Ma attenzione, siamo solo a metà del racconto: sabato infatti è arrivato a Reggio nientepopodimeno che Claudio Abbado, il più grande direttore d’orchestra vivente. Un sommo musicista che si sta trasformando in un mito dopo la malattia che l’ha colpito una decina d’anni fa. Anzi, proprio grazie a un’esperienza così dolorosa si è fatto in lui più urgente il pensare al futuro della musica: è lui, tra l’altro, uno dei principali collaboratori del progetto venezuelano, ma stavolta ha preferito dedicarsi a un’altra delle sue creature, la Mahler Chamber Orchestra – giovani (stavolta di tutta Europa) riuniti sotto la sua bacchetta da qualche anno. E con loro ha suonato la Sinfonia Pastorale di Beethoven, accolta da interminabili ovazioni, quasi come se il teatro si fosse trasformato in uno stadio: a noi non era mai successo. Un suono purissimo, una lettura disarmante, con il Maestro letteralmente trasfigurato, così esile e logoro sul podio, tenuto in vita soltanto dalla musica, la "sua" musica, il cosmo beethoveniano, e quei ragazzi che lo guardavano dritto negli occhi pendendo dalle sue labbra. Abbado torna a Reggio il 21 per celebrare i 150 anni di vita di questo piccolo ma eccellentissimo teatro: cercheremo di non mancare.

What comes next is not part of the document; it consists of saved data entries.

(** * The fully connected operator and its symbol

    A shallow embedding of [src/operator/static_operator/fully_connect_op-inl.h]:
    [FullyConnectOp::Forward], [FullyConnectOp::Backward],
    [FullyConnectSymbol::InferShape] and
    [FullyConnectSymbol::DeclareBackwardDependency].

    The C++ methods mutate vectors of shapes and of tensor buffers and abort
    through [CHECK] macros.  They are embedded in a small state monad whose
    outcome records how a call ended and which state it left behind. *)

From stdpp Require Import base option list numbers strings.

Local Open Scope Z_scope.

(** ** Outcomes of a call *)

(** [Ok a s]: the method returned [a] and left the state [s].
    [Fatal s]: a [CHECK] failed ([LOG(FATAL)]); [s] is the state that had been
    reached, so that writes made before the failure stay visible.
    [Undefined]: the method indexed a [std::vector] or a shape out of range,
    which C++ leaves undefined. *)
Inductive outcome (S A : Type) : Type :=
  | Ok (a : A) (s : S)
  | Fatal (s : S)
  | Undefined.
Arguments Ok {S A} a s.
Arguments Fatal {S A} s.
Arguments Undefined {S A}.

Definition M (S A : Type) : Type := S → outcome S A.

#[global] Instance M_ret {S} : MRet (M S) := λ A a s, Ok a s.

#[global] Instance M_bind {S} : MBind (M S) := λ A B f m s,
  match m s with
  | Ok a s' => f a s'
  | Fatal s' => Fatal s'
  | Undefined => Undefined
  end.

Definition get_state {S} : M S S := λ s, Ok s s.
Definition put_state {S} (s : S) : M S unit := λ _, Ok tt s.

(** [CHECK(b)], [CHECK_EQ], [CHECK_NE], [CHECK_GT] of dmlc/logging.h. *)
Definition CHECK {S} (b : bool) : M S unit :=
  λ s, if b then Ok tt s else Fatal s.

(** [v[i]] on a [std::vector] (no bounds check). *)
Definition vec_at {S A} (v : list A) (i : nat) : M S A :=
  λ s, match v !! i with Some x => Ok x s | None => Undefined end.

(** The state a call left behind, when it has one. *)
Definition final_state {S A} (o : outcome S A) : option S :=
  match o with
  | Ok _ s => Some s
  | Fatal s => Some s
  | Undefined => None
  end.

(** ** Slot conventions, lines 22-23 *)

(** [enum FullyConnectOpInputs {kData, kWeight, kBias}] *)
Definition kData : nat := 0%nat.
Definition kWeight : nat := 1%nat.
Definition kBias : nat := 2%nat.
(** [enum FullyConnectOpOutputs {kOut}] *)
Definition kOut : nat := 0%nat.

(** ** Configuration and shapes *)

(** Modelled from the spec: [Param] is declared in [param.h], which is not
    under src/.  The spec's LayerConfig has a hidden-unit count and a no-bias
    flag (0 = has bias, nonzero = no bias); both are integers. *)
Record Param : Type := { num_hidden : Z; no_bias : Z }.

(** Modelled from the spec: [TShape] is declared outside src/.  A shape is an
    ordered sequence of extents; [ndim] is its length and the unknown shape is
    the one with [ndim() == 0] (line 136: "Require data shape to be known"). *)
Definition TShape : Type := list Z.
Definition ndim (s : TShape) : nat := length s.

(** [mshadow::Shape1] and [mshadow::Shape2], seen as shapes. *)
Definition Shape1 (a : Z) : TShape := [a].
Definition Shape2 (a b : Z) : TShape := [a; b].

(** [size_t expected = param_.no_bias == 0 ? 3 : 2], lines 48 and 73. *)
Definition expected (p : Param) : nat :=
  if decide (no_bias p = 0) then 3%nat else 2%nat.

(** ** Shape inference, lines 124-145 *)

(** The two vectors [InferShape] receives by pointer. *)
Record Shapes : Type := { in_shape : list TShape; out_shape : list TShape }.

Definition set_in_shape (v : list TShape) : M Shapes unit :=
  λ s, Ok tt {| in_shape := v; out_shape := out_shape s |}.
Definition set_out_shape (v : list TShape) : M Shapes unit :=
  λ s, Ok tt {| in_shape := in_shape s; out_shape := v |}.

(** Slot [i] of [*in_shape], read through the pointer at the time of use. *)
Definition in_shape_at (i : nat) : M Shapes TShape :=
  s ← get_state; vec_at (in_shape s) i.

(** Modelled from the spec: [ShapeAssignCheck] is defined in
    [static_operator_common.h], which is not under src/.  The spec's
    shape-assign-check rule: if the target shape slot is unknown, fill it; if
    known, verify equality; mismatch is a hard failure.  The target is
    slot [i] of [*in_shape]. *)
Definition ShapeAssignCheck (i : nat) (shape : TShape) : M Shapes unit :=
  out ← in_shape_at i;
  if decide (ndim out = 0%nat) then
    s ← get_state; set_in_shape (<[i := shape]> (in_shape s))
  else
    CHECK (bool_decide (out = shape)).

Che altro dire, sarebbe bello se anche in Italia ci si accorgesse che il futuro della musica dipende dai giovani; qualcuno ci prova, ma il "sistema" è duro d’orecchi. Aristotele ci aveva provato dicendo che "tutti coloro che hanno meditato sull’arte di governare l’umanità si sono convinti che i destini del mondo dipendono dall’educazione dei giovani": paradossalmente è stato ascoltato in una parte remotissima del mondo che non pensava neppure esistesse. Sarà sicuramente contento.